(** X9.  In a whole session the network is used for queries only: the
    session sends at most five requests per line that is neither an exit
    command nor blank, every request carries one such line, as it was typed,
    and the key of the environment, and the terminal shows every call the
    world counts. *)
Theorem X9_session_sends_queries_only
    (str_lower str_strip : string -> string) (can_print : PyVal -> bool)
    (keys : list Key) (w : World) :
  let s := main str_lower str_strip can_print keys w in
  net_calls (world s)
  = (length (session_requests (console s)) + net_calls w)%nat
  /\ (length (session_requests (console s))
      <= 5 * length (List.filter (is_query str_lower str_strip)
                       (typed_lines keys)))%nat
  /\ Forall (fun req =>
               exists line,
                 line ∈ List.filter (is_query str_lower str_strip)
                          (typed_lines keys)
                 /\ req = request (default "" (os_getenv "GEMINI_API_KEY" w))
                            line)
       (session_requests (console s)).
Proof.
  unfold main.
  destruct (main_loop_events str_lower str_strip can_print keys w (map OutLine BANNER))
    as (evs & Hw & Hreqs & Hposts & Hall).
  cbv zeta. rewrite Hw, Hreqs. simpl session_requests. simpl app.
  rewrite <- posts_requests_sent. done.
Qed.

Section NoCredential.

Variable str_lower : string -> string.
Variable str_strip : string -> string.
Variable can_print : PyVal -> bool.

(** Without a key a session never reaches the network. *)
Lemma main_loop_no_credential keys :
  forall w out,
    os_getenv "GEMINI_API_KEY" w = None
    \/ os_getenv "GEMINI_API_KEY" w = Some "" ->
    net_calls (world (main_loop str_lower str_strip can_print keys w out)) = net_calls w
    /\ session_requests (console (main_loop str_lower str_strip can_print keys w out))
       = session_requests out.
Proof.
  induction keys as [|[line |] rest IH]; intros w out Hkey.
  - simpl. by rewrite session_requests_app, app_nil_r.
  - cbn [main_loop].
    destruct (bool_decide (str_lower line ∈ ["quit"; "exit"])).
    { simpl. by rewrite session_requests_app, app_nil_r. }
    destruct (String.eqb (str_strip line) "").
    { destruct (IH w (out ++ [OutPrompt PROMPT]) Hkey) as [-> ->].
      by rewrite session_requests_app, app_nil_r. }
    rewrite (generate_content_no_credential line w Hkey), events_since_advance.
    unfold ret. cbv beta iota. simpl truthy. cbv iota.
    match goal with
    | |- context [main_loop _ _ _ rest ?w1 ?o] =>
        destruct (IH w1 o Hkey) as [-> ->]
    end.
    split; [done |].
    by rewrite !session_requests_app, !app_nil_r.
  - simpl. by rewrite session_requests_app, app_nil_r.
Qed.

End NoCredential.

(** X10.  Without an API key in the environment (unset or empty) a whole
    session makes no network call, whatever is typed: the network-call
    counter ends where it started and the terminal shows no request. *)
Theorem X10_session_without_key_never_calls
    (str_lower str_strip : string -> string) (can_print : PyVal -> bool)
    (keys : list Key) (w : World) :
  os_getenv "GEMINI_API_KEY" w = None \/ os_getenv "GEMINI_API_KEY" w = Some "" ->
  net_calls (world (main str_lower str_strip can_print keys w)) = net_calls w
  /\ session_requests (console (main str_lower str_strip can_print keys w)) = [].
Proof.
  intros Hkey. unfold main.
  destruct (main_loop_no_credential str_lower str_strip can_print keys w
              (map OutLine BANNER) Hkey) as [-> ->].
  done.
Qed.

Lemma X10_witness :
  let w := fresh_world None (fun _ => PostReturns hello_response) in
  (os_getenv "GEMINI_API_KEY" w = None \/ os_getenv "GEMINI_API_KEY" w = Some "")
  /\ net_calls (world (main ascii_lower ascii_strip (fun _ => true)
                         [Typed "hello"; Typed ""; Typed "again"; CtrlC] w))
     = 0%nat.
Proof.
  intros w. split; [by left |].
  apply (X10_session_without_key_never_calls ascii_lower ascii_strip (fun _ => true)
           [Typed "hello"; Typed ""; Typed "again"; CtrlC] w).
  by left.
Defined.

(** X11.  What the loop does with the value of a call for a query.  [None]
    prints nothing and the session goes on.  Any other value is printed, for
    the test [if result:] hides none (what the call returns is truthy), and
    the session goes on; unless the terminal cannot encode the value: then
    [print] raises inside the [try], [except Exception] reports the error and
    the session ends, the value not printed and the keys after it unread. *)
Theorem X11_result_printed_if_encodable
    (str_lower str_strip : string -> string) (can_print : PyVal -> bool)
    (line : string) (rest : list Key) (w w' : World) (out : list Output)
    (v : PyVal) :
  is_query str_lower str_strip line = true ->
  generate_content line w = (ret v, w') ->
  (v = PNone ->
   main_loop str_lower str_strip can_print (Typed line :: rest) w out
   = main_loop str_lower str_strip can_print rest w'
       (out ++ [OutPrompt PROMPT; OutLine RESPONSE_HEADER]
            ++ map OutCall (events_since w w')))
  /\ (v <> PNone -> can_print v = true ->
      main_loop str_lower str_strip can_print (Typed line :: rest) w out
      = main_loop str_lower str_strip can_print rest w'
          (out ++ [OutPrompt PROMPT; OutLine RESPONSE_HEADER]
               ++ map OutCall (events_since w w') ++ [OutResult v]))
  /\ (v <> PNone -> can_print v = false ->
      main_loop str_lower str_strip can_print (Typed line :: rest) w out
      = {| world := w';
           console := out ++ [OutPrompt PROMPT; OutLine RESPONSE_HEADER]
                          ++ map OutCall (events_since w w')
                          ++ [OutUnexpected UnicodeEncodeError];
           unread := rest |}).
Proof.
  intros Hquery Hrun.
  apply andb_true_iff in Hquery as [Hexit Hblank].
  apply negb_true_iff in Hexit, Hblank.
  cbn [main_loop]. rewrite Hexit, Hblank, Hrun.
  destruct (generate_content_with_events 5 1 line w)
    as (result & evs & Hrun' & _ & _ & _ & Hresult & _).
  unfold generate_content in Hrun. rewrite Hrun in Hrun'.
  injection Hrun' as <- ->.
  unfold ret. cbv beta iota.
  split; [| split].
  - intros ->. simpl truthy. cbv iota. by rewrite <- !app_assoc.
  - intros Hv Hprint. destruct Hresult as [-> | ->]; [done |].
    rewrite Hprint. by rewrite <- !app_assoc.
  - intros Hv Hprint. destruct Hresult as [-> | ->]; [done |].
    rewrite Hprint. by rewrite <- !app_assoc.
Qed.

Lemma X11_witness :
  is_query ascii_lower ascii_strip "hello" = true
  /\ main_loop ascii_lower ascii_strip (fun _ => false)
       [Typed "hello"; Typed "more"] world_hello []
     = {| world := advance world_hello [EPost (request "k" "hello")];
          console := [] ++ [OutPrompt PROMPT; OutLine RESPONSE_HEADER]
                        ++ map OutCall
                             (events_since world_hello
                                (advance world_hello
                                   [EPost (request "k" "hello")]))
                        ++ [OutUnexpected UnicodeEncodeError];
          unread := [Typed "more"] |}.
Proof.
  split; [by vm_compute |].
  apply (X11_result_printed_if_encodable ascii_lower ascii_strip
           (fun _ => false) "hello" [Typed "more"] world_hello
           (advance world_hello [EPost (request "k" "hello")]) []
           (PStr "HELLO")).
  - by vm_compute.
  - by vm_compute.
  - discriminate.
  - reflexivity.
Defined.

#####

What you have to do: Write out the material above exactly, leaving out no line.

Your response:
(** X9.  In a whole session the network is used for queries only: the
    session sends at most five requests per line that is neither an exit
    command nor blank, every request carries one such line, as it was typed,
    and the key of the environment, and the terminal shows every call the
    world counts. *)
Theorem X9_session_sends_queries_only
    (str_lower str_strip : string -> string) (can_print : PyVal -> bool)
    (keys : list Key) (w : World) :
  let s := main str_lower str_strip can_print keys w in
  net_calls (world s)
  = (length (session_requests (console s)) + net_calls w)%nat
  /\ (length (session_requests (console s))
      <= 5 * length (List.filter (is_query str_lower str_strip)
                       (typed_lines keys)))%nat
  /\ Forall (fun req =>
               exists line,
                 line ∈ List.filter (is_query str_lower str_strip)
                          (typed_lines keys)
                 /\ req = request (default "" (os_getenv "GEMINI_API_KEY" w))
                            line)
       (session_requests (console s)).
Proof.
  unfold main.
  destruct (main_loop_events str_lower str_strip can_print keys w (map OutLine BANNER))
    as (evs & Hw & Hreqs & Hposts & Hall).
  cbv zeta. rewrite Hw, Hreqs. simpl session_requests. simpl app.
  rewrite <- posts_requests_sent. done.
Qed.

Section NoCredential.

Variable str_lower : string -> string.
Variable str_strip : string -> string.
Variable can_print : PyVal -> bool.

(** Without a key a session never reaches the network. *)
Lemma main_loop_no_credential keys :
  forall w out,
    os_getenv "GEMINI_API_KEY" w = None
    \/ os_getenv "GEMINI_API_KEY" w = Some "" ->
    net_calls (world (main_loop str_lower str_strip can_print keys w out)) = net_calls w
    /\ session_requests (console (main_loop str_lower str_strip can_print keys w out))
       = session_requests out.
Proof.
  induction keys as [|[line |] rest IH]; intros w out Hkey.
  - simpl. by rewrite session_requests_app, app_nil_r.
  - cbn [main_loop].
    destruct (bool_decide (str_lower line ∈ ["quit"; "exit"])).
    { simpl. by rewrite session_requests_app, app_nil_r. }
    destruct (String.eqb (str_strip line) "").
    { destruct (IH w (out ++ [OutPrompt PROMPT]) Hkey) as [-> ->].
      by rewrite session_requests_app, app_nil_r. }
    rewrite (generate_content_no_credential line w Hkey), events_since_advance.
    unfold ret. cbv beta iota. simpl truthy. cbv iota.
    match goal with
    | |- context [main_loop _ _ _ rest ?w1 ?o] =>
        destruct (IH w1 o Hkey) as [-> ->]
    end.
    split; [done |].
    by rewrite !session_requests_app, !app_nil_r.
  - simpl. by rewrite session_requests_app, app_nil_r.
Qed.

End NoCredential.

(** X10.  Without an API key in the environment (unset or empty) a whole
    session makes no network call, whatever is typed: the network-call
    counter ends where it started and the terminal shows no request. *)
Theorem X10_session_without_key_never_calls
    (str_lower str_strip : string -> string) (can_print : PyVal -> bool)
    (keys : list Key) (w : World) :
  os_getenv "GEMINI_API_KEY" w = None \/ os_getenv "GEMINI_API_KEY" w = Some "" ->
  net_calls (world (main str_lower str_strip can_print keys w)) = net_calls w
  /\ session_requests (console (main str_lower str_strip can_print keys w)) = [].
Proof.
  intros Hkey. unfold main.
  destruct (main_loop_no_credential str_lower str_strip can_print keys w
              (map OutLine BANNER) Hkey) as [-> ->].
  done.
Qed.

Lemma X10_witness :
  let w := fresh_world None (fun _ => PostReturns hello_response) in
  (os_getenv "GEMINI_API_KEY" w = None \/ os_getenv "GEMINI_API_KEY" w = Some "")
  /\ net_calls (world (main ascii_lower ascii_strip (fun _ => true)
                         [Typed "hello"; Typed ""; Typed "again"; CtrlC] w))
     = 0%nat.
Proof.
  intros w. split; [by left |].
  apply (X10_session_without_key_never_calls ascii_lower ascii_strip (fun _ => true)
           [Typed "hello"; Typed ""; Typed "again"; CtrlC] w).
  by left.
Defined.

(** X11.  What the loop does with the value of a call for a query.  [None]
    prints nothing and the session goes on.  Any other value is printed, for
    the test [if result:] hides none (what the call returns is truthy), and
    the session goes on; unless the terminal cannot encode the value: then
    [print] raises inside the [try], [except Exception] reports the error and
    the session ends, the value not printed and the keys after it unread. *)
Theorem X11_result_printed_if_encodable
    (str_lower str_strip : string -> string) (can_print : PyVal -> bool)
    (line : string) (rest : list Key) (w w' : World) (out : list Output)
    (v : PyVal) :
  is_query str_lower str_strip line = true ->
  generate_content line w = (ret v, w') ->
  (v = PNone ->
   main_loop str_lower str_strip can_print (Typed line :: rest) w out
   = main_loop str_lower str_strip can_print rest w'
       (out ++ [OutPrompt PROMPT; OutLine RESPONSE_HEADER]
            ++ map OutCall (events_since w w')))
  /\ (v <> PNone -> can_print v = true ->
      main_loop str_lower str_strip can_print (Typed line :: rest) w out
      = main_loop str_lower str_strip can_print rest w'
          (out ++ [OutPrompt PROMPT; OutLine RESPONSE_HEADER]
               ++ map OutCall (events_since w w') ++ [OutResult v]))
  /\ (v <> PNone -> can_print v = false ->
      main_loop str_lower str_strip can_print (Typed line :: rest) w out
      = {| world := w';
           console := out ++ [OutPrompt PROMPT; OutLine RESPONSE_HEADER]
                          ++ map OutCall (events_since w w')
                          ++ [OutUnexpected UnicodeEncodeError];
           unread := rest |}).
Proof.
  intros Hquery Hrun.
  apply andb_true_iff in Hquery as [Hexit Hblank].
  apply negb_true_iff in Hexit, Hblank.
  cbn [main_loop]. rewrite Hexit, Hblank, Hrun.
  destruct (generate_content_with_events 5 1 line w)
    as (result & evs & Hrun' & _ & _ & _ & Hresult & _).
  unfold generate_content in Hrun. rewrite Hrun in Hrun'.
  injection Hrun' as <- ->.
  unfold ret. cbv beta iota.
  split; [| split].
  - intros ->. simpl truthy. cbv iota. by rewrite <- !app_assoc.
  - intros Hv Hprint. destruct Hresult as [-> | ->]; [done |].
    rewrite Hprint. by rewrite <- !app_assoc.
  - intros Hv Hprint. destruct Hresult as [-> | ->]; [done |].
    rewrite Hprint. by rewrite <- !app_assoc.
Qed.

Lemma X11_witness :
  is_query ascii_lower ascii_strip "hello" = true
  /\ main_loop ascii_lower ascii_strip (fun _ => false)
       [Typed "hello"; Typed "more"] world_hello []
     = {| world := advance world_hello [EPost (request "k" "hello")];
          console := [] ++ [OutPrompt PROMPT; OutLine RESPONSE_HEADER]
                        ++ map OutCall
                             (events_since world_hello
                                (advance world_hello
                                   [EPost (request "k" "hello")]))
                        ++ [OutUnexpected UnicodeEncodeError];
          unread := [Typed "more"] |}.
Proof.
  split; [by vm_compute |].
  apply (X11_result_printed_if_encodable ascii_lower ascii_strip
           (fun _ => false) "hello" [Typed "more"] world_hello
           (advance world_hello [EPost (request "k" "hello")]) []
           (PStr "HELLO")).
  - by vm_compute.
  - by vm_compute.
  - discriminate.
  - reflexivity.
Defined.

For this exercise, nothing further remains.